▶ Task goal
A single number is required: the count of lines in the following entries that include the word "other".

▶ Input
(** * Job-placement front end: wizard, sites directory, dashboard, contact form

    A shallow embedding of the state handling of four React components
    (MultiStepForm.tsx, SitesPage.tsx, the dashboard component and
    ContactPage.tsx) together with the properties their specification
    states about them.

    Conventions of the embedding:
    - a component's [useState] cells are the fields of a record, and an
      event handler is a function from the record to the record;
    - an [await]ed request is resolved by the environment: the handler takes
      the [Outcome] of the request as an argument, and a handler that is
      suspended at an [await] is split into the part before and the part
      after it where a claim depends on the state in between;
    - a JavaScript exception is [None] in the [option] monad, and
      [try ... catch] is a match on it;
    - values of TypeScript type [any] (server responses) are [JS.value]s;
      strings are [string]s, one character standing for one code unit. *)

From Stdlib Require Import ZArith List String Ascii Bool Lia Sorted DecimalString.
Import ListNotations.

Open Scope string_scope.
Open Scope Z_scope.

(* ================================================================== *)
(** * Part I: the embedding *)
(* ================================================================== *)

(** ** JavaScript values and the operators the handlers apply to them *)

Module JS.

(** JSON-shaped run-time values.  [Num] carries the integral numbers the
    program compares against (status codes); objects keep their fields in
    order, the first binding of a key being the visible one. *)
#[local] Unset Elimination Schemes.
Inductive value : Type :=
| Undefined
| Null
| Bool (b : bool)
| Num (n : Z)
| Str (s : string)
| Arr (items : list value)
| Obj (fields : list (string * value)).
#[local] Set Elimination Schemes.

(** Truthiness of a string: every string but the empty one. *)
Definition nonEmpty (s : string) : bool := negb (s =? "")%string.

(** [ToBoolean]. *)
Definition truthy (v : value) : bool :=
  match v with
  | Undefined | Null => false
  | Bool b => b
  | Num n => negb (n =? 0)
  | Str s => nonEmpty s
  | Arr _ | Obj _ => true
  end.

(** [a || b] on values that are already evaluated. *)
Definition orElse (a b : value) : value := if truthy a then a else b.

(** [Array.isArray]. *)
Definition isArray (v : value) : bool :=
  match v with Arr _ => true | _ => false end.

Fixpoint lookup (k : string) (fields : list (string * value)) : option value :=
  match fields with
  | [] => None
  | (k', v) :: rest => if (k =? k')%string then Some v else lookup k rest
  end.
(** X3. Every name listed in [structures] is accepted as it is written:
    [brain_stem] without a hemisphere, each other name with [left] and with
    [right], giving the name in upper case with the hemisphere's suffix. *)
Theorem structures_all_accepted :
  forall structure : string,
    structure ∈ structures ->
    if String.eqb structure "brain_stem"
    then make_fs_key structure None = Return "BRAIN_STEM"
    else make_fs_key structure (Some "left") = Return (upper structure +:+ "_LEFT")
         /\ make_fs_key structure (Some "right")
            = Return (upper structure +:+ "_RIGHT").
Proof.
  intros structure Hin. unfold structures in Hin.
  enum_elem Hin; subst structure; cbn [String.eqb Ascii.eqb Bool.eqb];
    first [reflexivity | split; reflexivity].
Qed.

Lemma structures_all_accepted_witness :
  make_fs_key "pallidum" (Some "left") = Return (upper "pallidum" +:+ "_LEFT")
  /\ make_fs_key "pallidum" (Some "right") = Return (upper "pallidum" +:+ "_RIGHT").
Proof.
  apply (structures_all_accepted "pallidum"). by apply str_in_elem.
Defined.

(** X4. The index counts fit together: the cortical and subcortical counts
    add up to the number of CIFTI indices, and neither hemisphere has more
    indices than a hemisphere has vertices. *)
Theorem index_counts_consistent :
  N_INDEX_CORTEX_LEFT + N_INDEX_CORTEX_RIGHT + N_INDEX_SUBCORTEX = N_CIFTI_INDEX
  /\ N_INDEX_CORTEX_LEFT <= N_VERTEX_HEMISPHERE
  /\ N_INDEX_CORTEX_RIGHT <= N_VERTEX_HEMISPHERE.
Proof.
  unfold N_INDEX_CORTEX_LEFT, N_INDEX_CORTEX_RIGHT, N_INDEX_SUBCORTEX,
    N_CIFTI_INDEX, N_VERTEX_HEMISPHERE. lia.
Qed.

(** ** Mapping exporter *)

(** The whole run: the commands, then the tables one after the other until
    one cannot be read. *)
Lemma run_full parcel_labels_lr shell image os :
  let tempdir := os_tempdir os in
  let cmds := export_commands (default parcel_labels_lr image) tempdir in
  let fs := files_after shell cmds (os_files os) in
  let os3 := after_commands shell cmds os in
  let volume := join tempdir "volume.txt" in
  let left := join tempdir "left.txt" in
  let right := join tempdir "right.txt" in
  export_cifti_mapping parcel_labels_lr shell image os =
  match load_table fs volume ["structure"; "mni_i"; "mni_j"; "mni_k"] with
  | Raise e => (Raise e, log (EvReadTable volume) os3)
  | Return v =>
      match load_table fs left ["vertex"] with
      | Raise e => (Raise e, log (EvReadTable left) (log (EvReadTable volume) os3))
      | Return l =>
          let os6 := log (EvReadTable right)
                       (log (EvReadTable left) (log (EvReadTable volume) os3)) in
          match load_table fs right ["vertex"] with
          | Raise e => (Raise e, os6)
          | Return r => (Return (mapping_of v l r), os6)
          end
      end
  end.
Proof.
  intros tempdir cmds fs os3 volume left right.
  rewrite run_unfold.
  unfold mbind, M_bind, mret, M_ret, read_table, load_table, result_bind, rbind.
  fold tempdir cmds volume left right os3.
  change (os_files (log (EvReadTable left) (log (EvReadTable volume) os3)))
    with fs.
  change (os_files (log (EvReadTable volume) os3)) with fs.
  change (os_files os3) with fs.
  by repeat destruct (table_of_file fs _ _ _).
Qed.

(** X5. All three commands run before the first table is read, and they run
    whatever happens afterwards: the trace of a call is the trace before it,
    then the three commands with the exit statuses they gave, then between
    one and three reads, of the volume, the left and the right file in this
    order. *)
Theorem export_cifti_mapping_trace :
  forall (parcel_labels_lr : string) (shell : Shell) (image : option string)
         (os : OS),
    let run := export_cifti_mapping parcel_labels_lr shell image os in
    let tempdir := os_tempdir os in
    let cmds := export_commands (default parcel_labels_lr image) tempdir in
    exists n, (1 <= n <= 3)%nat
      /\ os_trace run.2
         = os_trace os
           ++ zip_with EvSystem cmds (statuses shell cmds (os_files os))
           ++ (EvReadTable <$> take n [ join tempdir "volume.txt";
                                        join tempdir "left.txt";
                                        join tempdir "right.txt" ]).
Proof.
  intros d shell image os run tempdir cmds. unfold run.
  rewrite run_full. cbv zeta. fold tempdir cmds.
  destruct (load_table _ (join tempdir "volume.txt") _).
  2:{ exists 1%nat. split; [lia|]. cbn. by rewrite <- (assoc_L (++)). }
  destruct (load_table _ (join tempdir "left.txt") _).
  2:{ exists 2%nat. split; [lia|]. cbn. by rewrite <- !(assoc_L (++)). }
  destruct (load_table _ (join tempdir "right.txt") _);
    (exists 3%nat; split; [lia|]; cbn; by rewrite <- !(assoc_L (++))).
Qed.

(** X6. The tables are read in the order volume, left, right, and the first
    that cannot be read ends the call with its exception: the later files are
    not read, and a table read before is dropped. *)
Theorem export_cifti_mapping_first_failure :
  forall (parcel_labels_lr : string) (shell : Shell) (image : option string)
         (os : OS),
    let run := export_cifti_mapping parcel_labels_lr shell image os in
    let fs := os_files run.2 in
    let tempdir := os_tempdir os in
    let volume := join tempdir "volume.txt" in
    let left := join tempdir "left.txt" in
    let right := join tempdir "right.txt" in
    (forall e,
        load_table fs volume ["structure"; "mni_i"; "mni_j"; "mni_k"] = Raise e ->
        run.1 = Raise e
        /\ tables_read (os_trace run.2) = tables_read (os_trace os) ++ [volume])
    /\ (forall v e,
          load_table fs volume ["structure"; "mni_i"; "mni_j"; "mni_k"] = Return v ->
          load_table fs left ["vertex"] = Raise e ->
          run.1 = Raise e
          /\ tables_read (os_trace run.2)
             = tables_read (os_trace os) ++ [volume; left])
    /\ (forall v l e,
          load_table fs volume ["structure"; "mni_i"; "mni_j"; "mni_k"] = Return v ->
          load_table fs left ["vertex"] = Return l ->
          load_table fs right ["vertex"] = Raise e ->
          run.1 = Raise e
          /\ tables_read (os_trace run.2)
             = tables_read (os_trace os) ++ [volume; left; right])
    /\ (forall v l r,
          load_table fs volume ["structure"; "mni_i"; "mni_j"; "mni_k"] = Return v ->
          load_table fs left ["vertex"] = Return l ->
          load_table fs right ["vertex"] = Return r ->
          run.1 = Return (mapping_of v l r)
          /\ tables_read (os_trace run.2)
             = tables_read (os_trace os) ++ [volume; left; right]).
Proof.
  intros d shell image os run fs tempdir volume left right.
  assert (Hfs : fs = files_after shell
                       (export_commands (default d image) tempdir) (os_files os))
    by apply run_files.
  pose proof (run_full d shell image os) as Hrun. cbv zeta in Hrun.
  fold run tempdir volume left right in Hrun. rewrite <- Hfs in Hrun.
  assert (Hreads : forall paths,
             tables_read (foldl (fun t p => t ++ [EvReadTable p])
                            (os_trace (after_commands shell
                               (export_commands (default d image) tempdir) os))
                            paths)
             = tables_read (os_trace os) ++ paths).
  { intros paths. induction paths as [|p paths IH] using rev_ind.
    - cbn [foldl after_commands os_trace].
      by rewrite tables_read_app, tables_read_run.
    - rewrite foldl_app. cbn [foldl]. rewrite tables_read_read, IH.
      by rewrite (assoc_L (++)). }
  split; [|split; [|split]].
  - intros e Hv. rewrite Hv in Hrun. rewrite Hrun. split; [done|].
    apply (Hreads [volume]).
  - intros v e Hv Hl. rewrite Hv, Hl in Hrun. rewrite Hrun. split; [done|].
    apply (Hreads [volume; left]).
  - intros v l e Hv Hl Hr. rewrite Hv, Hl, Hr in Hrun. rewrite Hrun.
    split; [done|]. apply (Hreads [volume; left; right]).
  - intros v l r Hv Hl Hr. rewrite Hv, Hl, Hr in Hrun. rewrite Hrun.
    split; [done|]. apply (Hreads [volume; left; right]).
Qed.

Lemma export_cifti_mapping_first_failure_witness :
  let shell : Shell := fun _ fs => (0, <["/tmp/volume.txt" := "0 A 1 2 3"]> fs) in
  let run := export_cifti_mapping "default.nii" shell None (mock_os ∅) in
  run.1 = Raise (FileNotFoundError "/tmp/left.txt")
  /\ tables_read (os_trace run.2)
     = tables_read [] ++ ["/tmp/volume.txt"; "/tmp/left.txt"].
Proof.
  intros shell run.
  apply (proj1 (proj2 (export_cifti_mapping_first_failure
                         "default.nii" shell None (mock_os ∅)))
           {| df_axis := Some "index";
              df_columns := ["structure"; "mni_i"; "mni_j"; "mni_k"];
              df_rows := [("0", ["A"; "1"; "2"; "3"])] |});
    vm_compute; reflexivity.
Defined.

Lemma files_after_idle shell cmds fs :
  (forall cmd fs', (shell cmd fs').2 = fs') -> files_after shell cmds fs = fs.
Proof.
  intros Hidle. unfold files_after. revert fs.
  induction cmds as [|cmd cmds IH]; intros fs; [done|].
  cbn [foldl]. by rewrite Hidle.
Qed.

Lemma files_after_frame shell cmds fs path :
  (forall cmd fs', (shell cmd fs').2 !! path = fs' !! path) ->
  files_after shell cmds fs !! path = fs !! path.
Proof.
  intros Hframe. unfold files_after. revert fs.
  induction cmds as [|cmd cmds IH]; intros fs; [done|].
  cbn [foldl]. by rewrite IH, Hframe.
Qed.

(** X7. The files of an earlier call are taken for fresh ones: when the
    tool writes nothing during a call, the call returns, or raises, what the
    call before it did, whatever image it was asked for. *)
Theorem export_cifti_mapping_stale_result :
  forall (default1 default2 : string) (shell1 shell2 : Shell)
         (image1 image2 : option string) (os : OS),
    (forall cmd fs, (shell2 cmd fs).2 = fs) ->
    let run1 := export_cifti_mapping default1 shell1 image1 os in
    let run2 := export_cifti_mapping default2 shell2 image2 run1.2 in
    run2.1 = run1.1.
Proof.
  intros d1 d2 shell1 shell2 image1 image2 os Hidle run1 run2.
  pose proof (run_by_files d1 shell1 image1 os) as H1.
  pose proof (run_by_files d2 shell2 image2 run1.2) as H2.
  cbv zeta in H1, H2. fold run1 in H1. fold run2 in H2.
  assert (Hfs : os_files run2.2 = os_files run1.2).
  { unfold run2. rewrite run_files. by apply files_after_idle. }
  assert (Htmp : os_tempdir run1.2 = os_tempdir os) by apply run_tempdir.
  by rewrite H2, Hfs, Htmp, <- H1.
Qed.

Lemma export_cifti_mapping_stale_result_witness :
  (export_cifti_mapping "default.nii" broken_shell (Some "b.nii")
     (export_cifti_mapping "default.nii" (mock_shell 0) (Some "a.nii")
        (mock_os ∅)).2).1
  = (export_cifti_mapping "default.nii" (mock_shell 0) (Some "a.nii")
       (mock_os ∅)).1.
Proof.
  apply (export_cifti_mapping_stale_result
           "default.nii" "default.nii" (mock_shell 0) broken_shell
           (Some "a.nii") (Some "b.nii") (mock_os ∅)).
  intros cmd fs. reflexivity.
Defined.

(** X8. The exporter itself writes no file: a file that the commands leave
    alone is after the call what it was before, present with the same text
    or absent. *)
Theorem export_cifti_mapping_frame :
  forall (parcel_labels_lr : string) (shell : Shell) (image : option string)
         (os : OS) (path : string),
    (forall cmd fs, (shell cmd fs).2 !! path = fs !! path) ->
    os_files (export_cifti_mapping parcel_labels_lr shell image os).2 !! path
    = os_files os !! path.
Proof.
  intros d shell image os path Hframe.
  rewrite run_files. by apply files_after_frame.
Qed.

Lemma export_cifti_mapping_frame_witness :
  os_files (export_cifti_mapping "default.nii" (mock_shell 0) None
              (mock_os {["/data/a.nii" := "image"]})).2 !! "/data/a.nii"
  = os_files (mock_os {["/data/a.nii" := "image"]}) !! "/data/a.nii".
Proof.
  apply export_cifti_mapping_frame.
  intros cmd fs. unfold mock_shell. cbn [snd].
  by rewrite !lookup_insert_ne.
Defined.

▶ Answer to this task
2